#### Problem to solve
Exact reproduction required: the lines below from the line with "let k1 := cs_k" to the line with "replace (c0 + (11 + length", both ends included, and no others.

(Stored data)
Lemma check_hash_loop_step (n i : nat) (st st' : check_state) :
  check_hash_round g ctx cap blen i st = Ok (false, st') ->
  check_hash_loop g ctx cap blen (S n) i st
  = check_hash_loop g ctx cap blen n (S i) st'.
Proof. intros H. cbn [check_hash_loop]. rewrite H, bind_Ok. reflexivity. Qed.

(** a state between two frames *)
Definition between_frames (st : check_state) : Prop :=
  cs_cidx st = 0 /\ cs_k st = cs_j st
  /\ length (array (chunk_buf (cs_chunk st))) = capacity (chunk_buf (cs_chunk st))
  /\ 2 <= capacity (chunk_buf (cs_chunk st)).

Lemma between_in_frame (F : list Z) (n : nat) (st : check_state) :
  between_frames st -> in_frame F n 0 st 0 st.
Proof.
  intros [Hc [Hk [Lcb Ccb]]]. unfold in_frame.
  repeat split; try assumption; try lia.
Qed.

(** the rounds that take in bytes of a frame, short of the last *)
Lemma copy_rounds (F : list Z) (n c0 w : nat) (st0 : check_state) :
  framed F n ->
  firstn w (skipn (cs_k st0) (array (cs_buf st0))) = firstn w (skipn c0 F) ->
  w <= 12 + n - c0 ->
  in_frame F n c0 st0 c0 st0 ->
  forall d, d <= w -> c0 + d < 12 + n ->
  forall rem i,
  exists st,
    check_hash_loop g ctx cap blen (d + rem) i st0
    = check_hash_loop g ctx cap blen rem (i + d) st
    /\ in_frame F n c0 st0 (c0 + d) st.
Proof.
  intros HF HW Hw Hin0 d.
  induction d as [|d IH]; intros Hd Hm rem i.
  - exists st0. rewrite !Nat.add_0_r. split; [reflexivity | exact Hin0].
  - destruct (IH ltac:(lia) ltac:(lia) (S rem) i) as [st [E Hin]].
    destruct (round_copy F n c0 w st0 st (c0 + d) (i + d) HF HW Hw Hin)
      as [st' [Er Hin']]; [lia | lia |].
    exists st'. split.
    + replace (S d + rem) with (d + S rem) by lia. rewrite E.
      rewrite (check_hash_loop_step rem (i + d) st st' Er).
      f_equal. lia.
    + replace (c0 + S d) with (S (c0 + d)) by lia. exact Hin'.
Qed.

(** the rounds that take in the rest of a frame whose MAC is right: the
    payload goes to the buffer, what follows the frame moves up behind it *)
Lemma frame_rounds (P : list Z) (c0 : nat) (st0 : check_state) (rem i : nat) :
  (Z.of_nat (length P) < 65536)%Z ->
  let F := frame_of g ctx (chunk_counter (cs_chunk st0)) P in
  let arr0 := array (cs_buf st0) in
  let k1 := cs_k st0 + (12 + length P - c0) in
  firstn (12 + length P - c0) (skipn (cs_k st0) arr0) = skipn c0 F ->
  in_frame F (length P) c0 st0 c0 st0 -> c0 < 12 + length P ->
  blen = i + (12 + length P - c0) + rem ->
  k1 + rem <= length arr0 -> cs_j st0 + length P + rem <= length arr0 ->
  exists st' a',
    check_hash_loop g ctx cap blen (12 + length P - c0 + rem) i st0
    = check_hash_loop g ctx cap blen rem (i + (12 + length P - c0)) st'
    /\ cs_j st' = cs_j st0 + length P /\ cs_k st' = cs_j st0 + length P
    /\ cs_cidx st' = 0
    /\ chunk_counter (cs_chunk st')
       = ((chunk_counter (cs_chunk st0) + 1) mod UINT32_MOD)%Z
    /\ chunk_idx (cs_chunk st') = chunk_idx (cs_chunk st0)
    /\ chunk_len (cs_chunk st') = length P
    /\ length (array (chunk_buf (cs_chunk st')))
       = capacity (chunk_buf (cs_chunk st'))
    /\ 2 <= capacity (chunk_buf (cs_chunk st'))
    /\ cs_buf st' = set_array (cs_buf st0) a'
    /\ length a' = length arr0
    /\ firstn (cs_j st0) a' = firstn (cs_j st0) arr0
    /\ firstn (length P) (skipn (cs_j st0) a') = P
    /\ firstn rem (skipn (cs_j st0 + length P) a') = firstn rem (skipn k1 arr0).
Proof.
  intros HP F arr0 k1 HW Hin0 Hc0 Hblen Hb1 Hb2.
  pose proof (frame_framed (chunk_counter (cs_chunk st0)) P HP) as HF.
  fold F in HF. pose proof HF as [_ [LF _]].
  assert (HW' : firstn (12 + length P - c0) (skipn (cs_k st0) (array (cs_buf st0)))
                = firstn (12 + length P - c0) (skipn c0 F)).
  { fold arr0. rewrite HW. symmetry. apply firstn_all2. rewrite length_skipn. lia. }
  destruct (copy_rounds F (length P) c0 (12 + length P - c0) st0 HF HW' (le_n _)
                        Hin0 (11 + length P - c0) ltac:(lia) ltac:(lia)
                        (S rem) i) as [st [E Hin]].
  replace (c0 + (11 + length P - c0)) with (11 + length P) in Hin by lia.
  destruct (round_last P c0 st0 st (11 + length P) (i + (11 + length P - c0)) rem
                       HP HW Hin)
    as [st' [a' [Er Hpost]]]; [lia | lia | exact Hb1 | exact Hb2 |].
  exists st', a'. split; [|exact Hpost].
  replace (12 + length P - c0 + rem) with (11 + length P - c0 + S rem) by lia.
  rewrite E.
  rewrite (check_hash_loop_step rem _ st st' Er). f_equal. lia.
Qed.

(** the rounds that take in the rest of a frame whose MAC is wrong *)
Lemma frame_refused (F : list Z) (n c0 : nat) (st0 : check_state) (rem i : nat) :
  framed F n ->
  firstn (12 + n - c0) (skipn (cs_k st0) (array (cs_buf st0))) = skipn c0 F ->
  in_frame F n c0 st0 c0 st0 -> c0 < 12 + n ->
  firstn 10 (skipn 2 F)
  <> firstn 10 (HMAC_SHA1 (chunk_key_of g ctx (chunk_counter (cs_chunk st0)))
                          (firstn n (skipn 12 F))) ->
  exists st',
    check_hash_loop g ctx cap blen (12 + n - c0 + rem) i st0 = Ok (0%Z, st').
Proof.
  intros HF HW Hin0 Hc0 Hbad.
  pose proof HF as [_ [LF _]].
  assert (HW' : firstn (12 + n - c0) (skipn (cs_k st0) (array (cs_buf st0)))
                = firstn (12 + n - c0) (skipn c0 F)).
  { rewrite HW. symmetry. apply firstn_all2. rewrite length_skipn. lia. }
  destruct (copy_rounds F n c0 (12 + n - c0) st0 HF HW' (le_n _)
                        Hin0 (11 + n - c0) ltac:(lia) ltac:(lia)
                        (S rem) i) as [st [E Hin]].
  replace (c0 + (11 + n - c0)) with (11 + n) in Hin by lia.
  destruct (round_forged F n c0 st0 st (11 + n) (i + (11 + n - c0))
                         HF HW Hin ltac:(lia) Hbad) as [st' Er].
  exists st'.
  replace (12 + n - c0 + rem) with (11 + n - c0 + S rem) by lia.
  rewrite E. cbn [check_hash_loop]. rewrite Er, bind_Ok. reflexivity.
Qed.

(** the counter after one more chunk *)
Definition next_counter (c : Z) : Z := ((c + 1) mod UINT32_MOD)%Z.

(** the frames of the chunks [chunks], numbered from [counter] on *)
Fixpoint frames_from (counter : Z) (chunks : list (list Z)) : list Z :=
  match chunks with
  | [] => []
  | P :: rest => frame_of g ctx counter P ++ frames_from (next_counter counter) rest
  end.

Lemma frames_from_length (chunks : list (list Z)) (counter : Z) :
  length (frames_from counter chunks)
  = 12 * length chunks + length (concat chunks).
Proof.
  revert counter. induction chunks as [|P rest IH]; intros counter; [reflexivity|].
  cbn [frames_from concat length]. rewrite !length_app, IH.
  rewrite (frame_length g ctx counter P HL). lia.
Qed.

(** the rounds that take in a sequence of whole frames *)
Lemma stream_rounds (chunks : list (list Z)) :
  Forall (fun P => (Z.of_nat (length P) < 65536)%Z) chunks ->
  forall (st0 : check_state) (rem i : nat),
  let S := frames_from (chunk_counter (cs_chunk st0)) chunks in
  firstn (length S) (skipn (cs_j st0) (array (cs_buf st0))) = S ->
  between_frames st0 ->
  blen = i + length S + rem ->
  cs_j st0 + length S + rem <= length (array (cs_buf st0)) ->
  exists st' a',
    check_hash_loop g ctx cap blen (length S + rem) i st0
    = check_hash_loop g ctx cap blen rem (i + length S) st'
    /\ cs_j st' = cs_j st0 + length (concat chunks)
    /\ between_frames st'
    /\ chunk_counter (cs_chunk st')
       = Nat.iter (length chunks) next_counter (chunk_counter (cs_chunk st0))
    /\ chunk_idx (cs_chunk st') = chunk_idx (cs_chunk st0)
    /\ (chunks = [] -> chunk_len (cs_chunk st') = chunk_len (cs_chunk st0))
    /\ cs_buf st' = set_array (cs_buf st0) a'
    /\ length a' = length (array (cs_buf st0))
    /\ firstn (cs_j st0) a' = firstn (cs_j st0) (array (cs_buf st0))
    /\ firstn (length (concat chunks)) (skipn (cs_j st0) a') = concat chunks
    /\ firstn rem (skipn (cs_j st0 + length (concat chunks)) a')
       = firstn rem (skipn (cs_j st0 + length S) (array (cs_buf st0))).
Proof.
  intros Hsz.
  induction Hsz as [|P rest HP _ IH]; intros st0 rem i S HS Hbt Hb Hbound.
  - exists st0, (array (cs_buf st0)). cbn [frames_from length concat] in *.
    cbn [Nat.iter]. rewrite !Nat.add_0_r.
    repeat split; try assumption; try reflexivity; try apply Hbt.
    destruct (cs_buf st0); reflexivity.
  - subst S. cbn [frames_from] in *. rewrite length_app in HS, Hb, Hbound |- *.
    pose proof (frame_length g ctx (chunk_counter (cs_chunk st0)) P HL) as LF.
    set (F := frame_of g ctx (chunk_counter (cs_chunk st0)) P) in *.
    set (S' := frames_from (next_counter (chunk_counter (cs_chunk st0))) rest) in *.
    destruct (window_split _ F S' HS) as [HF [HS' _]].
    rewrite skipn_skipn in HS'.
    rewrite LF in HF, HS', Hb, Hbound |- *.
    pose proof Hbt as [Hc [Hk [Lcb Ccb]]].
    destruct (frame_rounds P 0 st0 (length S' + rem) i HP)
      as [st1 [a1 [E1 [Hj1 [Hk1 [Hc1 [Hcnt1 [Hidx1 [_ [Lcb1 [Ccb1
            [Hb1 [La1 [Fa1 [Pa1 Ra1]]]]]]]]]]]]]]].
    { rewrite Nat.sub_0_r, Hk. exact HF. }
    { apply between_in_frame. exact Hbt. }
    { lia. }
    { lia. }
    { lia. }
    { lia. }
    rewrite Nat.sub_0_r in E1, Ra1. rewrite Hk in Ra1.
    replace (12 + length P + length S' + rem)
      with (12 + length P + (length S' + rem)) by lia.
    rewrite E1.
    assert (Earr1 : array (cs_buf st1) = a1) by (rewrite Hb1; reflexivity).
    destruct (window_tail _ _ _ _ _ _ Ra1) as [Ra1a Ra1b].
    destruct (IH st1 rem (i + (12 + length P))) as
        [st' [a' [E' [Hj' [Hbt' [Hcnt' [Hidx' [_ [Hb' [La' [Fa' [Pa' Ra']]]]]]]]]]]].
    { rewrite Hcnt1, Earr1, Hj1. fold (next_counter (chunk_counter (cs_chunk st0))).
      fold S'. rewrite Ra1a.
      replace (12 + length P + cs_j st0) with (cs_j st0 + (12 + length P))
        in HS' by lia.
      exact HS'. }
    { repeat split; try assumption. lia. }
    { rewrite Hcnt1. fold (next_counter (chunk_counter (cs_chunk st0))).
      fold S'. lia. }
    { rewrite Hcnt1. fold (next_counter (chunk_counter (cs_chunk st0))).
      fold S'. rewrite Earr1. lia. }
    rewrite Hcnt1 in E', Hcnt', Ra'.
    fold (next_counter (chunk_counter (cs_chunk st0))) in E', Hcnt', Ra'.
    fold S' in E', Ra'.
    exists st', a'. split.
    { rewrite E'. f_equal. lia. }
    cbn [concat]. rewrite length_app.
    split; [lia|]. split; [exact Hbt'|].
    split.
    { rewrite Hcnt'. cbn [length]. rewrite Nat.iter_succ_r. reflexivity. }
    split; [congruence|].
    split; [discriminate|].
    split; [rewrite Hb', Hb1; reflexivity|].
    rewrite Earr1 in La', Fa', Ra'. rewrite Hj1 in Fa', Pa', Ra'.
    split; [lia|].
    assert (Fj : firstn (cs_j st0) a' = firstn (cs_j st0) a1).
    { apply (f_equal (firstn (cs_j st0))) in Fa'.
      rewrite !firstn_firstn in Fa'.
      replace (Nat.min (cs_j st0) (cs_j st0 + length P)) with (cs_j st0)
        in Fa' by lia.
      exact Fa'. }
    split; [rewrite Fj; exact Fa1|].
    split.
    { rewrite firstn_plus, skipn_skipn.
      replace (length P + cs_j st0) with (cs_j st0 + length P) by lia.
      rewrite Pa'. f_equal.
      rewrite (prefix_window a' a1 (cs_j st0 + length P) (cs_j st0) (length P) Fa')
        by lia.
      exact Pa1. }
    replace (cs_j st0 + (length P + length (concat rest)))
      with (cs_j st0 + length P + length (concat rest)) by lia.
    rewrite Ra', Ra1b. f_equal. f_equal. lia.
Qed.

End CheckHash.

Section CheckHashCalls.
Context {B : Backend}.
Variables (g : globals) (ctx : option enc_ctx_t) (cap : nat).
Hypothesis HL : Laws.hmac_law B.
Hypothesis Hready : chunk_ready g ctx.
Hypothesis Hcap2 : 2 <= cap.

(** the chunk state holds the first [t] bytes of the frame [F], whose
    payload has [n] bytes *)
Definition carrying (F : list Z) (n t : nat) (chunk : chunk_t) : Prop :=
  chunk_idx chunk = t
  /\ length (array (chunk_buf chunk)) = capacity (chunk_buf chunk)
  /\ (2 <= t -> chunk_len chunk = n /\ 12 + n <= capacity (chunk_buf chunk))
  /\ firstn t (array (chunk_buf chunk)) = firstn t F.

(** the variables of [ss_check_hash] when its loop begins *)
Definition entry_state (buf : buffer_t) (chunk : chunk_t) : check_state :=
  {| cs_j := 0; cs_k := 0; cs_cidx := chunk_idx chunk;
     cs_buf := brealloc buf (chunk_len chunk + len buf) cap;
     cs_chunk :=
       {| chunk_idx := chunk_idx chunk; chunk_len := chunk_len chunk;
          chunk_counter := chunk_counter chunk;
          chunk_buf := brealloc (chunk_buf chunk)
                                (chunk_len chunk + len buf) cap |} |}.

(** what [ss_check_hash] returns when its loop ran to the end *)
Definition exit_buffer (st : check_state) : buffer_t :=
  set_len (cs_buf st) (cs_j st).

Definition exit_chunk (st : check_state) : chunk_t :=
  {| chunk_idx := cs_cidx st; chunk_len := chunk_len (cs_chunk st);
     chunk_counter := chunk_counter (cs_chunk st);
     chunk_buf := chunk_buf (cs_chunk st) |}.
--
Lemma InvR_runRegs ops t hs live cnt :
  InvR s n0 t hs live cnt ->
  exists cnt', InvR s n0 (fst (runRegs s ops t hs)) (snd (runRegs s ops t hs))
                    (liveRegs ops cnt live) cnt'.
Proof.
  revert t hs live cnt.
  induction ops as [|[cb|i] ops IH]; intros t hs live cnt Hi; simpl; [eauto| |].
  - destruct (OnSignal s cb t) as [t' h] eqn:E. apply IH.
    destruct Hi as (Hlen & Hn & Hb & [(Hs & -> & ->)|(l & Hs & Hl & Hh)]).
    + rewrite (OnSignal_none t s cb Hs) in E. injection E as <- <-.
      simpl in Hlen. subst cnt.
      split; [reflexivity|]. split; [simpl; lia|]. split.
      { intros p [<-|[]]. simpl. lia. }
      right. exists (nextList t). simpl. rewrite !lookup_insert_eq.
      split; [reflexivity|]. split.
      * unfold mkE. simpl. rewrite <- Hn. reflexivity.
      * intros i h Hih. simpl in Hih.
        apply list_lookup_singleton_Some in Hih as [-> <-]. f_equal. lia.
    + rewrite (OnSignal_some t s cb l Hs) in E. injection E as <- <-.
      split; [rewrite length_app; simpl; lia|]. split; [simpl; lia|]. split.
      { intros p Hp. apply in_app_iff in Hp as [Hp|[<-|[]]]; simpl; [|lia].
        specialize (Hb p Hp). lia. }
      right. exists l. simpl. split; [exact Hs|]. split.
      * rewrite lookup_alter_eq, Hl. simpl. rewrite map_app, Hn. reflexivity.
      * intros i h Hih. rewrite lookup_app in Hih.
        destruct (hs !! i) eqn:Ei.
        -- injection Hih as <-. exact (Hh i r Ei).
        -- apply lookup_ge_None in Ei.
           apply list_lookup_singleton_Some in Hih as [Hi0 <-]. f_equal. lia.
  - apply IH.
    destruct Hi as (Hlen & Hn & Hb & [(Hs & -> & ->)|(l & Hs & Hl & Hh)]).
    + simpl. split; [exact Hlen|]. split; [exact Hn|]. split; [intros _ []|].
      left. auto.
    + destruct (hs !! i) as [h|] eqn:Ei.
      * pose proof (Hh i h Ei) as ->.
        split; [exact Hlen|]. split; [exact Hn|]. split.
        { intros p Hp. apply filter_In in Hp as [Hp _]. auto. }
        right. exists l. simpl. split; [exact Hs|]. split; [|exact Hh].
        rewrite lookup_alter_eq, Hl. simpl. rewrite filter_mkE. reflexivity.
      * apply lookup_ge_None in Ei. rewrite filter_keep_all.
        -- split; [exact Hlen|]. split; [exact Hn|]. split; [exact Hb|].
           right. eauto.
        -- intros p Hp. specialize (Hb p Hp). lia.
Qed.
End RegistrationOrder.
--
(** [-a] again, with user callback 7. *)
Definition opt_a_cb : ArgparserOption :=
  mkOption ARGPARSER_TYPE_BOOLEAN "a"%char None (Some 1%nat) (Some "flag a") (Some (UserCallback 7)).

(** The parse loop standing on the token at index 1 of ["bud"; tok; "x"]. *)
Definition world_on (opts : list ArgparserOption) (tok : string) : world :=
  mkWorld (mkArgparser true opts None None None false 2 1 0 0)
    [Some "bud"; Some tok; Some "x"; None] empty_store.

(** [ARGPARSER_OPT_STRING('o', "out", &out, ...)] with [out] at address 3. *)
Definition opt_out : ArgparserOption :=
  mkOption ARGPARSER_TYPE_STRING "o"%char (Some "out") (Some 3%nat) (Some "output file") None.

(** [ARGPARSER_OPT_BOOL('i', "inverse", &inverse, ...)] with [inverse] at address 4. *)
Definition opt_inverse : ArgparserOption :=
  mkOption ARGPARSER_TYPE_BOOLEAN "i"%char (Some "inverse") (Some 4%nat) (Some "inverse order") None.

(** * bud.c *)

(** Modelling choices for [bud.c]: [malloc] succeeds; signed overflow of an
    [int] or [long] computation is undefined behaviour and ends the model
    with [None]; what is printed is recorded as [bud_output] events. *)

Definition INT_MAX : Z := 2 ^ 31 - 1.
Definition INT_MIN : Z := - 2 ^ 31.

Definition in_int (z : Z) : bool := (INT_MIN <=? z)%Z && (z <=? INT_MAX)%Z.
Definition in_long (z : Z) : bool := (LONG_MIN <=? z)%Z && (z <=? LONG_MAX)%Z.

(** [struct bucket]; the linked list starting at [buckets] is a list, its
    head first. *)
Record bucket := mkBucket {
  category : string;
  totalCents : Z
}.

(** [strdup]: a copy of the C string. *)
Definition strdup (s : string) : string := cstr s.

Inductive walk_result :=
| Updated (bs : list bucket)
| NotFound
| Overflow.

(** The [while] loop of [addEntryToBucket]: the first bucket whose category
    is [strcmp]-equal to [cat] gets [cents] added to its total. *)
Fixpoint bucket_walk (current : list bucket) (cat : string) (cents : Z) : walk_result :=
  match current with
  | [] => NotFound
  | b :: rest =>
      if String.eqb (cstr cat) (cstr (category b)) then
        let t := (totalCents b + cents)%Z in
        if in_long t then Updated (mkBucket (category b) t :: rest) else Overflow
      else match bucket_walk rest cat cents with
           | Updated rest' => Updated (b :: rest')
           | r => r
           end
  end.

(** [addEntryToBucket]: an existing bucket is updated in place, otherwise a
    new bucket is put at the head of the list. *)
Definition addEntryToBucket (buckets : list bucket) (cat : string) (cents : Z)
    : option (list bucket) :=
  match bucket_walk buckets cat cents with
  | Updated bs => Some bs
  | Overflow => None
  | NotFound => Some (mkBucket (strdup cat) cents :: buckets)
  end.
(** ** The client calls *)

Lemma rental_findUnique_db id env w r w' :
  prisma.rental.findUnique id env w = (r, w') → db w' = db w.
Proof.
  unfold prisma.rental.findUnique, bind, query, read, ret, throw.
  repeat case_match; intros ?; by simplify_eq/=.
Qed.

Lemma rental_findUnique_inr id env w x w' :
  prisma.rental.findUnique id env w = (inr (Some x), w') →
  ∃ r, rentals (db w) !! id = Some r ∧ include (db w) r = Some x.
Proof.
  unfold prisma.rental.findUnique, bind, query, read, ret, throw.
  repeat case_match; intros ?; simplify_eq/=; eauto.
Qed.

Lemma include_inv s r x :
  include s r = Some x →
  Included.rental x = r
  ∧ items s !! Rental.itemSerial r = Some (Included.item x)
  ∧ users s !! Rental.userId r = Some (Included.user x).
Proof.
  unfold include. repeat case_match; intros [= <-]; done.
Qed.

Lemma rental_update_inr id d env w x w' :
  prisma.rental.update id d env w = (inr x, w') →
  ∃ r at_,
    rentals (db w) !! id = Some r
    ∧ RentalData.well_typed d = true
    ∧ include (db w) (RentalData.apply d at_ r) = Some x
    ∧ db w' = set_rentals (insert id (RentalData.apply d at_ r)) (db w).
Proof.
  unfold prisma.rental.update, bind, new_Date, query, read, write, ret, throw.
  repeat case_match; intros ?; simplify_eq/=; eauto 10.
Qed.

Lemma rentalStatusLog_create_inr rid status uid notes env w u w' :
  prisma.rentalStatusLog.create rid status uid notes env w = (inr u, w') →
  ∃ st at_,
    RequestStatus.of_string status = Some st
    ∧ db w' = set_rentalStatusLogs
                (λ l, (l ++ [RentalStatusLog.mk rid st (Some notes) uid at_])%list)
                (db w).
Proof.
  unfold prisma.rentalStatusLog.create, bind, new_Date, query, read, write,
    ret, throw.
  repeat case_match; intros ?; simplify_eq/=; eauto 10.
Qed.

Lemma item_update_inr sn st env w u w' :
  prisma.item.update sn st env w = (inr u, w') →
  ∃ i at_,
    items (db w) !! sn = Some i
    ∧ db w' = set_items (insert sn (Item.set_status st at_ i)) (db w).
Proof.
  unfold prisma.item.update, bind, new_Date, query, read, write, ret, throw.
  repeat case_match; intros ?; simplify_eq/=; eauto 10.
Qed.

#### The answer
  let k1 := cs_k st0 + (12 + length P - c0) in
  firstn (12 + length P - c0) (skipn (cs_k st0) arr0) = skipn c0 F ->
  in_frame F (length P) c0 st0 c0 st0 -> c0 < 12 + length P ->
  blen = i + (12 + length P - c0) + rem ->
  k1 + rem <= length arr0 -> cs_j st0 + length P + rem <= length arr0 ->
  exists st' a',
    check_hash_loop g ctx cap blen (12 + length P - c0 + rem) i st0
    = check_hash_loop g ctx cap blen rem (i + (12 + length P - c0)) st'
    /\ cs_j st' = cs_j st0 + length P /\ cs_k st' = cs_j st0 + length P
    /\ cs_cidx st' = 0
    /\ chunk_counter (cs_chunk st')
       = ((chunk_counter (cs_chunk st0) + 1) mod UINT32_MOD)%Z
    /\ chunk_idx (cs_chunk st') = chunk_idx (cs_chunk st0)
    /\ chunk_len (cs_chunk st') = length P
    /\ length (array (chunk_buf (cs_chunk st')))
       = capacity (chunk_buf (cs_chunk st'))
    /\ 2 <= capacity (chunk_buf (cs_chunk st'))
    /\ cs_buf st' = set_array (cs_buf st0) a'
    /\ length a' = length arr0
    /\ firstn (cs_j st0) a' = firstn (cs_j st0) arr0
    /\ firstn (length P) (skipn (cs_j st0) a') = P
    /\ firstn rem (skipn (cs_j st0 + length P) a') = firstn rem (skipn k1 arr0).
Proof.
  intros HP F arr0 k1 HW Hin0 Hc0 Hblen Hb1 Hb2.
  pose proof (frame_framed (chunk_counter (cs_chunk st0)) P HP) as HF.
  fold F in HF. pose proof HF as [_ [LF _]].
  assert (HW' : firstn (12 + length P - c0) (skipn (cs_k st0) (array (cs_buf st0)))
                = firstn (12 + length P - c0) (skipn c0 F)).
  { fold arr0. rewrite HW. symmetry. apply firstn_all2. rewrite length_skipn. lia. }
  destruct (copy_rounds F (length P) c0 (12 + length P - c0) st0 HF HW' (le_n _)
                        Hin0 (11 + length P - c0) ltac:(lia) ltac:(lia)
                        (S rem) i) as [st [E Hin]].
  replace (c0 + (11 + length P - c0)) with (11 + length P) in Hin by lia.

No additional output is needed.